→ **Your goal**
The result should be a verbatim copy of the whole listing.

################

Lemma Close_refines o s sp :
  logs o s sp -> (index_block o = true -> all_known (table (blocks sp))) ->
  small (closing o (blocks sp)) ->
  exists s', Close s = Done (s', Some (log_bytes (closing o (blocks sp)))) /\ writer s' = None.
Proof.
  intros [Ho Hh Hk Hi Hn Hs] Ha Hsm.
  assert (Hc : exists s1, (if index_block (options s) then WriteIndex s else Done s) = Done s1 /\
    holds s1 (closing o (blocks sp))).
  { rewrite Ho. unfold closing in *. destruct (index_block o); [|exists s; by rewrite app_nil_r].
    destruct (WriteIndex_spec s (blocks sp) Hh Hk (ids_ok_fit _ Hi) (Ha eq_refl) Hsm)
      as (s1 & E & Hh1 & _). by exists s1. }
  unfold Close. destruct Hh as (w & Ew & _). rewrite Ew.
  destruct Hc as (s1 & -> & (w1 & Ew1 & Hw1 & Et1)). rewrite bind_done, Ew1.
  destruct (WriteAll_total w1 Hw1) as (w2 & -> & Ef). rewrite bind_done.
  eexists. split; [by rewrite Ef, Et1|done].
Qed.

(** C7: from [Open] to [Close], whatever calls are made and whenever the
    background thread writes a buffer, what is in the file is the log of the
    blocks the abstract writer appended: the header, the schemas known before,
    every schema, every data block with the offset back to the block before,
    its time, its checksum and its payload compressed when that is shorter, the
    seek blocks when they are due, and the index.  What the blocks are is what the
    code computes, which is not all that is documented of it: seek blocks are due by
    the times that are given through the API only ([system_times_never_seek]), and a
    schema that is written again for a record makes its next block say that none is
    before it, and the index that it has none ([schema_again_forgets]); both are
    findings. *)
Theorem log_file_holds_its_blocks s cs sp :
  writer s = None -> reopens s ->
  spec_run (options s) {| blocks := schema_blocks s; LogWriter.names := reverse_identifier_map s;
                          seeked := last_seek_block s |} cs = Some sp ->
  (index_block (options s) = true -> all_known (table (blocks sp))) ->
  small (closing (options s) (blocks sp)) ->
  exists s', (s1 ← Open s; s2 ← run cs s1; Close s2) =
    Done (s', Some (log_bytes (closing (options s) (blocks sp)))) /\ writer s' = None.
Proof.
  intros Ew Hr Hrun Ha Hsm. pose proof (small_app _ _ Hsm) as Hb.
  destruct (spec_run_grows _ _ _ _ Hrun) as (k & Ek). cbn [blocks] in Ek.
  destruct (Open_refines s Ew Hr) as (s1 & -> & Hl1); [rewrite Ek in Hb; exact (small_app _ _ Hb)|].
  rewrite bind_done. destruct (run_refines _ cs s1 _ sp Hl1 Hrun Hb) as (s2 & -> & Hl2).
  rewrite bind_done. by apply Close_refines.
Qed.
End life.

(** ** A log of two records *)
Definition sample_options (index : bool) : FileWriter.Options := {|
  FileWriter.write_previous_offsets := true; FileWriter.default_compression := true;
  FileWriter.default_checksum_data := true; FileWriter.index_block := index;
  FileWriter.seek_blocks := true; FileWriter.seek_block_period := MAt 100;
  FileWriter.timestamps_system := true |}.

Definition default_flags : FileWriter.WriteFlags :=
  let o := {| FileWriter.require := false; FileWriter.disable := false |} in
  {| FileWriter.compression := o; FileWriter.checksum_ := o |}.

(** [make] with two names. *)
Definition sample_state (index : bool) : FileWriter.State :=
  FileWriter.with_names (list_to_map [(text_of "pose", 1); (text_of "imu", 7)])
    (list_to_map [(1, text_of "pose"); (7, text_of "imu")]) 8 (FileWriter.make (sample_options index)).

(** The schema of a [bool]. *)
Definition bool_schema : list byte := [byte.of_Z 2].

Definition sample_calls : list call := [
  CSchema 1 bool_schema;
  CData (MAt 1000) MPos 1 (text_of "hello") default_flags;
  CBackground;
  CSchema 7 bool_schema;
  CData MNadt (MAt 1050) 7 (map byte.of_Z [0; 0; 0; 0; 9]) default_flags;
  CBackground;
  CData (MAt 1100) MPos 1 (text_of "again") default_flags;
  CSeek (MAt 1200)].

Definition sample_spec (index : bool) : Spec :=
  from_option id {| blocks := []; names := ∅; seeked := MNadt |}
    (spec_run (sample_options index)
      {| blocks := []; names := FileWriter.reverse_identifier_map (sample_state index); seeked := MNadt |}
      sample_calls).

Lemma allocate_gives_own_identifier_witness :
  exists i s', FileWriter.AllocateIdentifier (sample_state true) (text_of "gps") = Done (i, s') /\
    names_ok s' /\ FileWriter.identifier_map s' !! text_of "gps" = Some i /\
    (forall n, n <> text_of "gps" ->
      FileWriter.identifier_map s' !! n = FileWriter.identifier_map (sample_state true) !! n) /\
    (forall n, FileWriter.identifier_map s' !! n = Some i -> n = text_of "gps") /\
    (forall i', FileWriter.identifier_map (sample_state true) !! text_of "gps" = Some i' -> i' = i).
Proof.
  refine (allocate_gives_own_identifier (sample_state true) (text_of "gps") _ _); [|vm_compute; done].
  split; [|by vm_compute].
  assert (Hne : text_of "pose" <> text_of "imu") by done.
  intros n i. cbn [FileWriter.identifier_map FileWriter.reverse_identifier_map sample_state
    FileWriter.with_names list_to_map foldr fst snd uncurry].
  rewrite !lookup_insert_Some, !lookup_empty. naive_solver.
Defined.

Lemma log_file_holds_its_blocks_witness :
  exists s', (s1 ← FileWriter.Open (sample_state true); s2 ← run sample_calls s1; FileWriter.Close s2) =
    Done (s', Some (log_bytes (closing (sample_options true) (blocks (sample_spec true))))) /\
    FileWriter.writer s' = None.
Proof.
  refine (log_file_holds_its_blocks (sample_state true) sample_calls (sample_spec true) eq_refl _ _ _ _).
  - apply map_Forall_empty.
  - vm_compute. reflexivity.
  - intros _. apply map_Forall_to_list. vm_compute. repeat constructor; discriminate.
  - vm_compute. reflexivity.
Defined.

################

→ **Finished exercise**
Lemma Close_refines o s sp :
  logs o s sp -> (index_block o = true -> all_known (table (blocks sp))) ->
  small (closing o (blocks sp)) ->
  exists s', Close s = Done (s', Some (log_bytes (closing o (blocks sp)))) /\ writer s' = None.
Proof.
  intros [Ho Hh Hk Hi Hn Hs] Ha Hsm.
  assert (Hc : exists s1, (if index_block (options s) then WriteIndex s else Done s) = Done s1 /\
    holds s1 (closing o (blocks sp))).
  { rewrite Ho. unfold closing in *. destruct (index_block o); [|exists s; by rewrite app_nil_r].
    destruct (WriteIndex_spec s (blocks sp) Hh Hk (ids_ok_fit _ Hi) (Ha eq_refl) Hsm)
      as (s1 & E & Hh1 & _). by exists s1. }
  unfold Close. destruct Hh as (w & Ew & _). rewrite Ew.
  destruct Hc as (s1 & -> & (w1 & Ew1 & Hw1 & Et1)). rewrite bind_done, Ew1.
  destruct (WriteAll_total w1 Hw1) as (w2 & -> & Ef). rewrite bind_done.
  eexists. split; [by rewrite Ef, Et1|done].
Qed.

(** C7: from [Open] to [Close], whatever calls are made and whenever the
    background thread writes a buffer, what is in the file is the log of the
    blocks the abstract writer appended: the header, the schemas known before,
    every schema, every data block with the offset back to the block before,
    its time, its checksum and its payload compressed when that is shorter, the
    seek blocks when they are due, and the index.  What the blocks are is what the
    code computes, which is not all that is documented of it: seek blocks are due by
    the times that are given through the API only ([system_times_never_seek]), and a
    schema that is written again for a record makes its next block say that none is
    before it, and the index that it has none ([schema_again_forgets]); both are
    findings. *)
Theorem log_file_holds_its_blocks s cs sp :
  writer s = None -> reopens s ->
  spec_run (options s) {| blocks := schema_blocks s; LogWriter.names := reverse_identifier_map s;
                          seeked := last_seek_block s |} cs = Some sp ->
  (index_block (options s) = true -> all_known (table (blocks sp))) ->
  small (closing (options s) (blocks sp)) ->
  exists s', (s1 ← Open s; s2 ← run cs s1; Close s2) =
    Done (s', Some (log_bytes (closing (options s) (blocks sp)))) /\ writer s' = None.
Proof.
  intros Ew Hr Hrun Ha Hsm. pose proof (small_app _ _ Hsm) as Hb.
  destruct (spec_run_grows _ _ _ _ Hrun) as (k & Ek). cbn [blocks] in Ek.
  destruct (Open_refines s Ew Hr) as (s1 & -> & Hl1); [rewrite Ek in Hb; exact (small_app _ _ Hb)|].
  rewrite bind_done. destruct (run_refines _ cs s1 _ sp Hl1 Hrun Hb) as (s2 & -> & Hl2).
  rewrite bind_done. by apply Close_refines.
Qed.
End life.

(** ** A log of two records *)
Definition sample_options (index : bool) : FileWriter.Options := {|
  FileWriter.write_previous_offsets := true; FileWriter.default_compression := true;
  FileWriter.default_checksum_data := true; FileWriter.index_block := index;
  FileWriter.seek_blocks := true; FileWriter.seek_block_period := MAt 100;
  FileWriter.timestamps_system := true |}.

Definition default_flags : FileWriter.WriteFlags :=
  let o := {| FileWriter.require := false; FileWriter.disable := false |} in
  {| FileWriter.compression := o; FileWriter.checksum_ := o |}.

(** [make] with two names. *)
Definition sample_state (index : bool) : FileWriter.State :=
  FileWriter.with_names (list_to_map [(text_of "pose", 1); (text_of "imu", 7)])
    (list_to_map [(1, text_of "pose"); (7, text_of "imu")]) 8 (FileWriter.make (sample_options index)).

(** The schema of a [bool]. *)
Definition bool_schema : list byte := [byte.of_Z 2].

Definition sample_calls : list call := [
  CSchema 1 bool_schema;
  CData (MAt 1000) MPos 1 (text_of "hello") default_flags;
  CBackground;
  CSchema 7 bool_schema;
  CData MNadt (MAt 1050) 7 (map byte.of_Z [0; 0; 0; 0; 9]) default_flags;
  CBackground;
  CData (MAt 1100) MPos 1 (text_of "again") default_flags;
  CSeek (MAt 1200)].

Definition sample_spec (index : bool) : Spec :=
  from_option id {| blocks := []; names := ∅; seeked := MNadt |}
    (spec_run (sample_options index)
      {| blocks := []; names := FileWriter.reverse_identifier_map (sample_state index); seeked := MNadt |}
      sample_calls).

Lemma allocate_gives_own_identifier_witness :
  exists i s', FileWriter.AllocateIdentifier (sample_state true) (text_of "gps") = Done (i, s') /\
    names_ok s' /\ FileWriter.identifier_map s' !! text_of "gps" = Some i /\
    (forall n, n <> text_of "gps" ->
      FileWriter.identifier_map s' !! n = FileWriter.identifier_map (sample_state true) !! n) /\
    (forall n, FileWriter.identifier_map s' !! n = Some i -> n = text_of "gps") /\
    (forall i', FileWriter.identifier_map (sample_state true) !! text_of "gps" = Some i' -> i' = i).
Proof.
  refine (allocate_gives_own_identifier (sample_state true) (text_of "gps") _ _); [|vm_compute; done].
  split; [|by vm_compute].
  assert (Hne : text_of "pose" <> text_of "imu") by done.
  intros n i. cbn [FileWriter.identifier_map FileWriter.reverse_identifier_map sample_state
    FileWriter.with_names list_to_map foldr fst snd uncurry].
  rewrite !lookup_insert_Some, !lookup_empty. naive_solver.
Defined.

Lemma log_file_holds_its_blocks_witness :
  exists s', (s1 ← FileWriter.Open (sample_state true); s2 ← run sample_calls s1; FileWriter.Close s2) =
    Done (s', Some (log_bytes (closing (sample_options true) (blocks (sample_spec true))))) /\
    FileWriter.writer s' = None.
Proof.
  refine (log_file_holds_its_blocks (sample_state true) sample_calls (sample_spec true) eq_refl _ _ _ _).
  - apply map_Forall_empty.
  - vm_compute. reflexivity.
  - intros _. apply map_Forall_to_list. vm_compute. repeat constructor; discriminate.
  - vm_compute. reflexivity.
Defined.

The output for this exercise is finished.